Juan Giné y Partagás | |
Birth Date: | 18 November 1836 |
Occupation: | Physician, Writer |
Organization: | University of Barcelona University of Madrid |
Juan Giné y Partagás (18361903) was a Spanish physician and writer.
He was born in Pla de Cabra, Tarragona in the year 1836. He graduated in medicine from the University of Barcelona in 1858. In 1862, he received his doctorate from the University of Madrid. He began his professional career as a rural doctor. In 1863, he was appointed as the assistant professor at the Faculty of Medicine of the University of Barcelona, while settling in Barcelona. In 1866, he moved to Santiago de Compostela, where he became a professor. During his tenure at the University of Barcelona, he held the Chair of Hygiene from 1868 and the surgical clinic from 1871. From 1892 until his death, he served as rector at the University of Barcelona.[1] [2] In addition to his teaching activities, Giné i Partagàs had been the director of the Nueva Belén asylum. His first recruitment was in the Gracia neighborhood and later in Sant Gervasi de Cassoles, in Barcelona.[3]
He had been considered as the introducer of organic psychiatry, of the first Spanish congress of psychiatry in Barcelona in 1883, where national and international specialists attended. A number of his disciples and collaborators formed the first psychiatric school in Spain. He was also considered as a pioneer in the scientific and autonomous field of dermatology, until then linked to surgical pathology. His dermatological theories, derived from the French School of dermatology, were evaluated in a treatise and consequently were published in 1880.

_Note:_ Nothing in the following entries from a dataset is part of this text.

(** The order of two floats by their values; not a number is ordered with
    nothing. *)
Definition float_compare (x y : pyfloat) : option comparison :=
  match x, y with
  | FNan, _ | _, FNan => None
  | FInf a, FInf b =>
      Some (match a, b with
            | true, false => Lt
            | false, true => Gt
            | _, _ => Eq
            end)
  | FInf a, FFinite _ _ => Some (if a then Lt else Gt)
  | FFinite _ _, FInf b => Some (if b then Gt else Lt)
  | FFinite m1 e1, FFinite m2 e2 =>
      let e := Z.min e1 e2 in
      Some (Z.compare (m1 * 2 ^ (e1 - e)) (m2 * 2 ^ (e2 - e)))
  end.

(** A number as a float of the same value: Python compares an integer with
    a float by their exact values. *)
Definition as_float (v : pyobj) : option pyfloat :=
  match v with
  | VBool b => Some (FFinite (if b then 1 else 0) 0)
  | VInt z => Some (FFinite z 0)
  | VFloat f => Some f
  | _ => None
  end.

(** Equality of two numbers of which one is a float. *)
Definition float_eq (a b : pyobj) : bool :=
  match as_float a, as_float b with
  | Some x, Some y =>
      match float_compare x y with
      | Some Eq => true
      | _ => false
      end
  | _, _ => false
  end.

(** [a == b] on the values above; it never raises. Dictionaries are equal
    when they have as many items and every item of the first is matched in
    the second. *)
Fixpoint py_eq (a b : pyobj) {struct a} : bool :=
  match a, b with
  | VNone, VNone => true
  | VBool x, (VBool _ | VInt _) =>
      match as_number b with
      | Some n => Z.eqb (if x then 1 else 0) n
      | None => false
      end
  | VInt x, (VBool _ | VInt _) =>
      match as_number b with
      | Some n => Z.eqb x n
      | None => false
      end
  | (VBool _ | VInt _), VFloat _ => float_eq a b
  | VFloat _, (VBool _ | VInt _ | VFloat _) => float_eq a b
  | VStr x, VStr y => str_eqb x y
  | VList xs, VList ys =>
      (fix items (xs ys : list pyobj) {struct xs} : bool :=
         match xs, ys with
         | [], [] => true
         | x :: xs', y :: ys' => py_eq x y && items xs' ys'
         | _, _ => false
         end) xs ys
  | VDict xs, VDict ys =>
      Nat.eqb (length xs) (length ys) &&
      (fix items (xs : list (str * pyobj)) {struct xs} : bool :=
         match xs with
         | [] => true
         | (k, v) :: xs' =>
             match dict_get k ys with
             | Some w => py_eq v w && items xs'
             | None => false
             end
         end) xs
  | _, _ => false
  end.

(** [a != b] *)
Definition py_ne (a b : pyobj) : bool := negb (py_eq a b).

(** Lexicographic order of two strings by character code. *)
Fixpoint str_compare (x y : str) : comparison :=
  match x, y with
  | [], [] => Eq
  | [], _ :: _ => Lt
  | _ :: _, [] => Gt
  | a :: x', b :: y' =>
      match Nat.compare (code a) (code b) with
      | Eq => str_compare x' y'
      | c => c
      end
  end.

(** The four ordering operators, as the test each makes on a three-way
    comparison. *)
Inductive order_op : Type := OpGt | OpLt | OpGe | OpLe.

Definition holds (op : order_op) (c : comparison) : bool :=
  match op, c with
  | OpGt, Gt => true
  | OpLt, Lt => true
  | OpGe, (Gt | Eq) => true
  | OpLe, (Lt | Eq) => true
  | _, _ => false
  end.

(** An ordering of two numbers of which one is a float: false when one is
    not a number. *)
Definition float_order (op : order_op) (a b : pyobj) : outcome bool :=
  match as_float a, as_float b with
  | Some x, Some y =>
      match float_compare x y with
      | Some c => Ret (holds op c)
      | None => Ret false
      end
  | _, _ => Raise TypeError
  end.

His contribution to the dissemination, through medical journalism, of different scientific currents is considered of great importance. He is among the founders of the Barcelona Medical Institute, the first attempt to implement a free school of medicine. He participated in the writing of The Medical Compiler and directed the journal La Independencia Médica (1869). In the year 1881 he also founded Revista Frenopática Barcelonesa.